Range to reproduce from the entries below: the line with "by destruct (MockClientEvent_load", the line with "client_transform ub report_text", and every line in between. Give them exactly and give nothing else.

-- Information supplied follows --

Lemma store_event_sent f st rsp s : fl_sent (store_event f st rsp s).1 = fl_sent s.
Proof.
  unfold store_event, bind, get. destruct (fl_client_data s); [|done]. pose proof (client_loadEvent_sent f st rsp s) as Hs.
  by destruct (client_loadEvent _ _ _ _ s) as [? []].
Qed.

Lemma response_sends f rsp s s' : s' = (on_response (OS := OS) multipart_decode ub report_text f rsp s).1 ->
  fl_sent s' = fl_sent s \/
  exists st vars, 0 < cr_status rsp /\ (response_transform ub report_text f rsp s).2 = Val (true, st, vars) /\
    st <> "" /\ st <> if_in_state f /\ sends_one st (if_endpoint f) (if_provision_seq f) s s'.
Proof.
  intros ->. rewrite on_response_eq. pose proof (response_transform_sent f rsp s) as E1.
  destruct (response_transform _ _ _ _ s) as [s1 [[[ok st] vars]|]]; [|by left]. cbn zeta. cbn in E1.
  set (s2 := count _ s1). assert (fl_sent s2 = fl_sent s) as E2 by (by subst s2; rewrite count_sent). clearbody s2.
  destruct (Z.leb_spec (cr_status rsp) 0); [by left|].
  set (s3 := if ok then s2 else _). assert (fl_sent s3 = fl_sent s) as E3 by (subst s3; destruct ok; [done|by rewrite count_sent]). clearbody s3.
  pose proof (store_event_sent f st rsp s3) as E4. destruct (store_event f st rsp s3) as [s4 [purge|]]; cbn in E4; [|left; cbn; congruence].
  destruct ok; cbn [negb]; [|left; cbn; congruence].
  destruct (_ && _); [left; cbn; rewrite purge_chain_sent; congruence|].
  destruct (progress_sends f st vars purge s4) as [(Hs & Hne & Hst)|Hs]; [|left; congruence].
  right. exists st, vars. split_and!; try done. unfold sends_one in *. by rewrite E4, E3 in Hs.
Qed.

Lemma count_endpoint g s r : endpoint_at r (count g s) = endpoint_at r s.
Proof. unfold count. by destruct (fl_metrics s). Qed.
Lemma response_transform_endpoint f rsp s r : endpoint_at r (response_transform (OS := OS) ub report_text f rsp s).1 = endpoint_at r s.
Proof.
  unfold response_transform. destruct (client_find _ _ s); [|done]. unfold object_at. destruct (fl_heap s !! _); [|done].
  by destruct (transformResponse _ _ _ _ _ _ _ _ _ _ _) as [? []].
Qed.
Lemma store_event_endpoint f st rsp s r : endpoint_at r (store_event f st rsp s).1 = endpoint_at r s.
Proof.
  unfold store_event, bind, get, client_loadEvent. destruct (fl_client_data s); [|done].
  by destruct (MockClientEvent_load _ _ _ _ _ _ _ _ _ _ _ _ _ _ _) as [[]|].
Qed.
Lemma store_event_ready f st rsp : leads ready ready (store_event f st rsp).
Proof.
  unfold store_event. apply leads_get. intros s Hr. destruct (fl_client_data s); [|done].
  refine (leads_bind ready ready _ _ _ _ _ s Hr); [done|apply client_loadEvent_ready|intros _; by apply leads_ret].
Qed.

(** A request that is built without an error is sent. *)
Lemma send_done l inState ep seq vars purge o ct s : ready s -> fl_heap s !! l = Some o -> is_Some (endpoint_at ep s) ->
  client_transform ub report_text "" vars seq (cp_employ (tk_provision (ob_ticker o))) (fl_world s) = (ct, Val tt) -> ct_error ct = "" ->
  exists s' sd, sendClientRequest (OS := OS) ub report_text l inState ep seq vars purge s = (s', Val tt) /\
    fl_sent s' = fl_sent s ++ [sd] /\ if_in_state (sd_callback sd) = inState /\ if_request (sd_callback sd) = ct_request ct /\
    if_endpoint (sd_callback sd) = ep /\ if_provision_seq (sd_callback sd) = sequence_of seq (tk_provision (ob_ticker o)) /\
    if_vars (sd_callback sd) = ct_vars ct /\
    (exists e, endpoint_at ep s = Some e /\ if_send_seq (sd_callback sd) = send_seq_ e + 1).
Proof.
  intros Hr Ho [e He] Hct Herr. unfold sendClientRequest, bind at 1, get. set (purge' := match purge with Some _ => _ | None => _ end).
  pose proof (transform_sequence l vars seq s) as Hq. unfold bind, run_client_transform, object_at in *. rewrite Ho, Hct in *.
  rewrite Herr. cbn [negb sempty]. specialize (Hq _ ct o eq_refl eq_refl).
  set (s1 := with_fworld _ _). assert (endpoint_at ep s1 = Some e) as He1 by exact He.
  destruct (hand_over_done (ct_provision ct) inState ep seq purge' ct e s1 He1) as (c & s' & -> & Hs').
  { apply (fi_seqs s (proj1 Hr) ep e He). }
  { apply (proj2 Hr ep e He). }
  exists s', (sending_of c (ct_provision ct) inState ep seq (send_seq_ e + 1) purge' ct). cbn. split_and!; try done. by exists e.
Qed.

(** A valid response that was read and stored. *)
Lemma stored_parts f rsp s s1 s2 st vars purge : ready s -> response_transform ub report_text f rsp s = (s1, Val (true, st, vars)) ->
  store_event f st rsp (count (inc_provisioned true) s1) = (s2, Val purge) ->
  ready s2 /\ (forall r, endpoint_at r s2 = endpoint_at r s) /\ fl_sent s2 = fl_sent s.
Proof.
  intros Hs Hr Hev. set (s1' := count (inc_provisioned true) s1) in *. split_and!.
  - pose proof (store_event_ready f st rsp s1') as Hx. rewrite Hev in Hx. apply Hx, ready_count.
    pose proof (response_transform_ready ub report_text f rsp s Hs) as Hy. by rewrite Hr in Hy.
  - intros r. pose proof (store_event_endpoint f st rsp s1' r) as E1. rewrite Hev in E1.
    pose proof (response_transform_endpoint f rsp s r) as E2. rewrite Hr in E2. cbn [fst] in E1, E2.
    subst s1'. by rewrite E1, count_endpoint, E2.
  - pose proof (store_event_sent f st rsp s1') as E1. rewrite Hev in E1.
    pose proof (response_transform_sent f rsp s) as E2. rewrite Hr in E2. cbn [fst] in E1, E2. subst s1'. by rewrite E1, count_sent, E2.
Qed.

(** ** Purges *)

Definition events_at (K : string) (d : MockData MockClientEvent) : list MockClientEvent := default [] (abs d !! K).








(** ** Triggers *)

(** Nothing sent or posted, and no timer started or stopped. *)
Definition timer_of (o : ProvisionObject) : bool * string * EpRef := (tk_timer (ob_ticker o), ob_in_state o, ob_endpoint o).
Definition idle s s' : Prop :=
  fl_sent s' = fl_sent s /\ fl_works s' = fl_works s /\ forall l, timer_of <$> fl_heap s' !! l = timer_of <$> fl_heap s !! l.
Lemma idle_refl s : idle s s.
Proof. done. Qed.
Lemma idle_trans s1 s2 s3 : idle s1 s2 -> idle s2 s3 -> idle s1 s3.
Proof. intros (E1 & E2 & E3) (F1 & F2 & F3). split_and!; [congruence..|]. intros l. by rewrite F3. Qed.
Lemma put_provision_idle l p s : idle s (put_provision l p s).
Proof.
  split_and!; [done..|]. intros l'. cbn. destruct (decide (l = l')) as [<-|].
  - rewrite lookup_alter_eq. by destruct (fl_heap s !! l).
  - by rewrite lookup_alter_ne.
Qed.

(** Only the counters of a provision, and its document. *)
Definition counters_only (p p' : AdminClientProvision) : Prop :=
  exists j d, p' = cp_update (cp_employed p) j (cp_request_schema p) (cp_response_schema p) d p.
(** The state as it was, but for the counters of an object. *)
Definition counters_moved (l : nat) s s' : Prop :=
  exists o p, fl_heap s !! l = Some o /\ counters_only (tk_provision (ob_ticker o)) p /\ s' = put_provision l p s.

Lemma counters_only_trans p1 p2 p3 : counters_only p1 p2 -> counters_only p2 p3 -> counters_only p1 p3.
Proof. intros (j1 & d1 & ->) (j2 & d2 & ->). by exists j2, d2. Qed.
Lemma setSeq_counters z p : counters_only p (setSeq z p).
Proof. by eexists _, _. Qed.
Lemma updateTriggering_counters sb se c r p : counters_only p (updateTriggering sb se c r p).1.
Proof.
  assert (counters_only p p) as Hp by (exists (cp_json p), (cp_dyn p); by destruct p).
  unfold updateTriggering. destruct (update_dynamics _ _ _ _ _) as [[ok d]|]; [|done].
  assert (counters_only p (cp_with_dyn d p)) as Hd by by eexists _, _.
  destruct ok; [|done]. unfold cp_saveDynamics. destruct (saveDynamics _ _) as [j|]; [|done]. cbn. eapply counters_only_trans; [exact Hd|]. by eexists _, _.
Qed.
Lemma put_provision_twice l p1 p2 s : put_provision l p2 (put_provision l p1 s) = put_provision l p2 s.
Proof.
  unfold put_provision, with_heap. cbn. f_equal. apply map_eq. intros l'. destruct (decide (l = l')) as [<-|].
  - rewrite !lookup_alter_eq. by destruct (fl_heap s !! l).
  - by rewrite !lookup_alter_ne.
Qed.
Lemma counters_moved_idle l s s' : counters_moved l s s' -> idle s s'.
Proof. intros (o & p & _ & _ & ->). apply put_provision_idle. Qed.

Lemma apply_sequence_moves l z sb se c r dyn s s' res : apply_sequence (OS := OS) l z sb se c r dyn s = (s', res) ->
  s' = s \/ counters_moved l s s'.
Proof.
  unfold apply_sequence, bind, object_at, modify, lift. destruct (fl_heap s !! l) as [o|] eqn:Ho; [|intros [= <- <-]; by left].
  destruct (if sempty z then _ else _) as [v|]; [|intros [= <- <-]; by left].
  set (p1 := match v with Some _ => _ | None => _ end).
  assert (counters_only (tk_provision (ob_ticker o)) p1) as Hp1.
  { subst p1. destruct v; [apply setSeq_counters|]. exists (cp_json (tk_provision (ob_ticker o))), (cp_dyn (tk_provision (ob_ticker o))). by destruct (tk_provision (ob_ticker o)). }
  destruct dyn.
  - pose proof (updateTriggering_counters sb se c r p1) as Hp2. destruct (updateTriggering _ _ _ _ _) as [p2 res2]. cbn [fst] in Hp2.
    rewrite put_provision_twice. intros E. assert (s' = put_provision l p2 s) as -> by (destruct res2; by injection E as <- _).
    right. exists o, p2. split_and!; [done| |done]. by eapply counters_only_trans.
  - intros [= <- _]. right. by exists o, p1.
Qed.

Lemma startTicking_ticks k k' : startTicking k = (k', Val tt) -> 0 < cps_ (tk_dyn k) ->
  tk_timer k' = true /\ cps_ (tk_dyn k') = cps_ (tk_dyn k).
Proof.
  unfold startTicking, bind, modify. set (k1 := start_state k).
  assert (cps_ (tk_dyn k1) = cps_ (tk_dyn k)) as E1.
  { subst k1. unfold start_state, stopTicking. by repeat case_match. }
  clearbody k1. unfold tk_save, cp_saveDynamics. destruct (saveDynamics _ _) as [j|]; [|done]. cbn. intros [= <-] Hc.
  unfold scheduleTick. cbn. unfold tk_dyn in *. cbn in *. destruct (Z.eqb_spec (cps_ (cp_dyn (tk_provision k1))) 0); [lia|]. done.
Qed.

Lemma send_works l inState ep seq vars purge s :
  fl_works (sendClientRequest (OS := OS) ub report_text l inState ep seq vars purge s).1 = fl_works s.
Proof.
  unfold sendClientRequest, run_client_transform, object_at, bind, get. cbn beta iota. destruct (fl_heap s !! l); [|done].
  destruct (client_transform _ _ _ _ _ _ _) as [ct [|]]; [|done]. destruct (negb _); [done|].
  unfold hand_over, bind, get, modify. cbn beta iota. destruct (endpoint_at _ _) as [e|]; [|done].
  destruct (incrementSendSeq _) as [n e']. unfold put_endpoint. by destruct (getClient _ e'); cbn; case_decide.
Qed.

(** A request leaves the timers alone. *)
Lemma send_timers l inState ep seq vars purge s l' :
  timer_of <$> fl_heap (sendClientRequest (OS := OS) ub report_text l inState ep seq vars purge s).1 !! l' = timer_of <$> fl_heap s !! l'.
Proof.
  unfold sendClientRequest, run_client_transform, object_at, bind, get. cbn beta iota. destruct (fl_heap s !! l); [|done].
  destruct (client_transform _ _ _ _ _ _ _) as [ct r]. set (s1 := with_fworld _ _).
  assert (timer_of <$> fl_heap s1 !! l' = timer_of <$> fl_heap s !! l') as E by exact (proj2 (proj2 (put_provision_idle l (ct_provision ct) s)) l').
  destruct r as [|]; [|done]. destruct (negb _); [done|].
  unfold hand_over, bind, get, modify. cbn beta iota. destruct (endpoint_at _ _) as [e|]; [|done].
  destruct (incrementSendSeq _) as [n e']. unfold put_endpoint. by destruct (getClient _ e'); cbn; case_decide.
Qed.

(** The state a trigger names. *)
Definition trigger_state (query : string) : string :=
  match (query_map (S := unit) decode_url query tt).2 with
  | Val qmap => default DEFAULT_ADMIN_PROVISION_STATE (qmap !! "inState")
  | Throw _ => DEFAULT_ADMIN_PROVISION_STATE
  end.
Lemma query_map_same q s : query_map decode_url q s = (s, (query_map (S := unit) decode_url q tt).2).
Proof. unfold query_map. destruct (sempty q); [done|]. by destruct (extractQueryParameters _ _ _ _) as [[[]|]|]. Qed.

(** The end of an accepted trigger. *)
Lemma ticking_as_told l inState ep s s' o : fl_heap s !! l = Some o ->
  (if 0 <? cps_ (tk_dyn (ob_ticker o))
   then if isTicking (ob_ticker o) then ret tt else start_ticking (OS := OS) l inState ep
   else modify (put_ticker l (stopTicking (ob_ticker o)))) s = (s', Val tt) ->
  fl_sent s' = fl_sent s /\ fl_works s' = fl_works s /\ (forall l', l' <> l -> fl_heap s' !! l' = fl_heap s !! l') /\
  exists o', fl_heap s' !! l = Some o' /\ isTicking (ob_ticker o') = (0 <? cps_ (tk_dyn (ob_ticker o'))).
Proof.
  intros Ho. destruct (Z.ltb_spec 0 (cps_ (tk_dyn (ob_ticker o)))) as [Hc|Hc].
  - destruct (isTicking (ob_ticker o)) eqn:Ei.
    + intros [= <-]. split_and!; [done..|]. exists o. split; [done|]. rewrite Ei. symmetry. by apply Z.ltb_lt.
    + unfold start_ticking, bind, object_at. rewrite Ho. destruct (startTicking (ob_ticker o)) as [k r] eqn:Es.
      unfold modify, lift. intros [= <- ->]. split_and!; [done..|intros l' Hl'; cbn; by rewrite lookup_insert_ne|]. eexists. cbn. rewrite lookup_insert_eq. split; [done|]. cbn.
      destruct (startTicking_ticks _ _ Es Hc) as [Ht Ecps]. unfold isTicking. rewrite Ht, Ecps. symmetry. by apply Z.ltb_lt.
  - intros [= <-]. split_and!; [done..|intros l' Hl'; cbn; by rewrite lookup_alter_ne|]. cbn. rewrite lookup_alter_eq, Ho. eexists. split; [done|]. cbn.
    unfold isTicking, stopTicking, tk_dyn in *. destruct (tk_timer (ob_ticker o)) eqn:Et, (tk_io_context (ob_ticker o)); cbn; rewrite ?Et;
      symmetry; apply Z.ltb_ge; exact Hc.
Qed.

-- Information supplied concluded --

Solved problem:
  by destruct (MockClientEvent_load _ _ _ _ _ _ _ _ _ _ _ _ _ _ _) as [[]|].
Qed.
Lemma store_event_ready f st rsp : leads ready ready (store_event f st rsp).
Proof.
  unfold store_event. apply leads_get. intros s Hr. destruct (fl_client_data s); [|done].
  refine (leads_bind ready ready _ _ _ _ _ s Hr); [done|apply client_loadEvent_ready|intros _; by apply leads_ret].
Qed.

(** A request that is built without an error is sent. *)
Lemma send_done l inState ep seq vars purge o ct s : ready s -> fl_heap s !! l = Some o -> is_Some (endpoint_at ep s) ->
  client_transform ub report_text "" vars seq (cp_employ (tk_provision (ob_ticker o))) (fl_world s) = (ct, Val tt) -> ct_error ct = "" ->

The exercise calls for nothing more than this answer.